**Description of the task**
The expected output is a copy of every line in the records with the string "three".

*** Listed records ***

(* ===== verification/Render.v ===== *)
(** * Render: the JSX of [UserDialog] (lines 44-132)

    [UserDialog_view] is the element tree the component returns, as a
    record of the props that carry behaviour: the dialog's [open], the
    title, the [key] of the form [Box], for each [TextField] its name,
    label, [required], [disabled], [type], [defaultValue], [error],
    [helperText] and the icon of its visibility toggle, and for each
    [Button] its label, [type], [disabled] and [startIcon].  Layout props
    ([margin], [fullWidth], [variant], [sx], [maxWidth]) are left out.  It
    is a function of the props, of the hook's [state] and [isPending], and
    of the two [useState] flags. *)

From stdpp Require Import base list strings option.
From S2P Require Import Prelude Model.
Local Open Scope js_scope.

Module Props.
  (** [open] and [user]; [onClose] and [handleCreateEdit] are the
      callbacks the dialog machine ([Dialog.v]) reports as effects. *)
Record t := mk { open : bool; user : option UserType.t }.
End Props.

Inductive Icon := Visibility | VisibilityOff | CircularProgress.

#[export] Instance Icon_eq_dec : EqDecision Icon.
Proof. solve_decision. Defined.

Module TextFieldView.
Record t := mk {
    name : string;
    label : string;
    required : bool;
    disabled : bool;
    type : option string;
    defaultValue : option string;
    error : bool;
    helperText : option string;
    toggleIcon : option Icon
  }.
End TextFieldView.

Module ButtonView.
Record t := mk {
    label : string;
    type : string;
    disabled : bool;
    startIcon : option Icon
  }.
End ButtonView.

Module View.
Record t := mk {
    open : bool;
    title : string;
    formKey : string;
    username : TextFieldView.t;
    password : TextFieldView.t;
    confirmPassword : TextFieldView.t;
    cancel : ButtonView.t;
    submit : ButtonView.t
  }.
End View.

(** [user?.username], [user?.password] *)
Definition user_username (user : option UserType.t) : option string :=
  user ?.(fun u => Some (UserType.username u)).
Definition user_password (user : option UserType.t) : option string :=
  user ?.(fun u => Some (UserType.password u)).

(** [key={user?.id ?? 'new'}] (line 47) *)
Definition form_key (user : option UserType.t) : string :=
  (user ?.UserType.id) ?? "new".

Definition UserDialog_view (props : Props.t) (state : option UserActionState)
    (isPending showPassword showConfirmPassword : bool) : View.t :=
  let user := Props.user props in
  View.mk
    (Props.open props)
    (js_cond user "Editar usuario" "Nuevo usuario")
    (form_key user)
    (TextFieldView.mk "username" "Nombre del usuario" true isPending None
       (state_form_value state FUsername `||` user_username user `||` Some "")
       (!! state_error state FUsername)
       (state_error state FUsername)
       None)
    (TextFieldView.mk "password" "Contraseña" true isPending
       (Some (js_cond showPassword "text" "password"))
       (state_form_value state FPassword `||` user_password user `||` Some "")
       (!! state_error state FPassword)
       (state_error state FPassword)
       (Some (js_cond showPassword VisibilityOff Visibility)))
    (TextFieldView.mk "confirmPassword" "Repetir password" true isPending
       (Some (js_cond showConfirmPassword "text" "password"))
       (state_form_value state FConfirmPassword)
       (!! state_error state FConfirmPassword)
       (state_error state FConfirmPassword)
       (Some (js_cond showConfirmPassword VisibilityOff Visibility)))
    (ButtonView.mk "Cancelar" "button" isPending None)
    (ButtonView.mk (js_cond user "Actualizar" "Crear") "submit" isPending
       (if isPending then Some CircularProgress else None)).

(** The [TextField] of a field. *)
Definition field_view (v : View.t) (f : Field) : TextFieldView.t :=
  match f with
  | FUsername => View.username v
  | FPassword => View.password v
  | FConfirmPassword => View.confirmPassword v
  end.

(** ** Reference definitions

    The spec's precedence for a pre-filled value ("the prior attempt's
    value, else the existing user's, else empty"), read with JavaScript's
    notion of a present value: the first candidate that is a non-empty
    string. *)
Fixpoint first_filled (xs : list (option string)) : string :=
  match xs with
  | [] => ""
  | Some s :: xs' => if bool_decide (s = "") then first_filled xs' else s
  | None :: xs' => first_filled xs'
  end.

(** ** Lemmas *)

Lemma js_or_chain_first_filled (xs : list (option string)) :
  foldr js_or (Some "") xs = Some (first_filled xs).
Proof.
  induction xs as [|[s|] xs IH]; [done| |done]. cbn.
  case_bool_decide as Hs; [by subst|].
  apply js_or_truthy. cbn. by destruct (truthy_string_spec s).
Qed.

(** [a || b || ''] is the first filled of [a] and [b]. *)
Lemma js_or_default (a b : option string) :
  js_or (js_or a b) (Some "") = Some (first_filled [a; b]).
Proof. rewrite js_or_assoc. apply (js_or_chain_first_filled [a; b]). Qed.

Lemma js_bool_option_string (o : option string) :
  js_bool o = true <-> exists m, o = Some m /\ m <> "".
Proof.
  destruct o as [m|]; cbn; [destruct (truthy_string_spec m)|]; naive_solver.
Qed.

Lemma field_view_name (v : View.t) p st ip sp sc f :
  v = UserDialog_view p st ip sp sc -> TextFieldView.name (field_view v f) = field_name f.
Proof. intros ->. by destruct f. Qed.

#[export] Hint Rewrite js_or_default : js.

Ltac render_unfold := unfold UserDialog_view, field_view; cbn [View.open View.title
  View.formKey View.username View.password View.confirmPassword View.cancel View.submit
  TextFieldView.name TextFieldView.label TextFieldView.required TextFieldView.disabled
  TextFieldView.type TextFieldView.defaultValue TextFieldView.error
  TextFieldView.helperText TextFieldView.toggleIcon ButtonView.label ButtonView.type
  ButtonView.disabled ButtonView.startIcon].

(** ** Theorems *)

(** C9: pre-filled values.  The username and password inputs default to
    the first non-empty one of the last submitted value and the existing
    user's stored value, else the empty string: [x || user?.x || ''] is
    the spec's precedence with JavaScript's truthiness. *)
Theorem default_values_precedence props state ip sp sc :
  let v := UserDialog_view props state ip sp sc in
  TextFieldView.defaultValue (View.username v) =
    Some (first_filled [state_form_value state FUsername; user_username (Props.user props)]) /\
  TextFieldView.defaultValue (View.password v) =
    Some (first_filled [state_form_value state FPassword; user_password (Props.user props)]).
Proof. render_unfold. by rewrite !js_or_default. Qed.

(** C10: field errors.  Each of the three inputs shows the error styling
    exactly when the action-state carries a non-empty message for its
    name, and its helper text is that message. *)
Theorem field_error_display props state ip sp sc (f : Field) :
  let tf := field_view (UserDialog_view props state ip sp sc) f in
  (TextFieldView.error tf = true <-> exists m, state_error state f = Some m /\ m <> "") /\
  TextFieldView.helperText tf = state_error state f.
Proof. destruct f; render_unfold; split; auto; apply js_bool_option_string. Qed.

(** C11: pending lock-out.  While an action is pending the three inputs,
    Cancel and Submit are disabled and Submit shows the progress icon;
    when none is pending they are enabled and no progress icon shows. *)
Theorem pending_disables_controls props state ip sp sc :
  let v := UserDialog_view props state ip sp sc in
  (forall f, TextFieldView.disabled (field_view v f) = ip) /\
  ButtonView.disabled (View.cancel v) = ip /\
  ButtonView.disabled (View.submit v) = ip /\
  (ButtonView.startIcon (View.submit v) = Some CircularProgress <-> ip = true).
Proof.
  render_unfold. split; [by intros []|]. do 2 (split; [done|]).
  destruct ip; naive_solver.
Qed.

(** C18: visibility toggles.  The password input renders as plain text iff
    its flag is set, and its toggle shows the "hide" icon exactly then;
    likewise for the confirmation input with its own flag.  The flags
    change nothing else of the view. *)
Theorem visibility_flags props state ip sp sc :
  let v := UserDialog_view props state ip sp sc in
  TextFieldView.type (View.password v) = Some (if sp then "text" else "password") /\
  TextFieldView.toggleIcon (View.password v) = Some (if sp then VisibilityOff else Visibility) /\
  TextFieldView.type (View.confirmPassword v) = Some (if sc then "text" else "password") /\
  TextFieldView.toggleIcon (View.confirmPassword v) =
    Some (if sc then VisibilityOff else Visibility) /\
  (forall sp' sc' f,
     let v' := UserDialog_view props state ip sp' sc' in
     TextFieldView.defaultValue (field_view v' f) = TextFieldView.defaultValue (field_view v f) /\
     TextFieldView.error (field_view v' f) = TextFieldView.error (field_view v f) /\
     View.formKey v' = View.formKey v).
Proof. render_unfold. do 4 (split; [by destruct sp, sc|]). intros ? ? []; done. Qed.

(** C12: create and edit mode.  Without a user the dialog reads "Nuevo
    usuario", submits with "Crear" and keys its form "new"; with a user it
    reads "Editar usuario", submits with "Actualizar" and keys the form
    with the user's id, or "new" when the user has none. *)
Theorem mode_of_user props state ip sp sc :
  let v := UserDialog_view props state ip sp sc in
  match Props.user props with
  | None => View.title v = "Nuevo usuario" /\ ButtonView.label (View.submit v) = "Crear" /\
            View.formKey v = "new"
  | Some u => View.title v = "Editar usuario" /\
              ButtonView.label (View.submit v) = "Actualizar" /\
              View.formKey v = js_nullish (UserType.id u) "new"
  end.
Proof. render_unfold. by destruct (Props.user props). Qed.

(** C19: the form's identity key does not tell every user from "create":
    a user is given the same key as the create form exactly when it has
    no id or its id is the string "new", so switching between such a user
    and the create form does not remount the form. *)
Theorem form_key_collision (u : UserType.t) :
  form_key (Some u) = form_key None <->
  UserType.id u = None \/ UserType.id u = Some "new".
Proof. unfold form_key; cbn. destruct (UserType.id u); cbn; naive_solver. Qed.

***

**Response area**
(** C10: field errors.  Each of the three inputs shows the error styling
(** C11: pending lock-out.  While an action is pending the three inputs,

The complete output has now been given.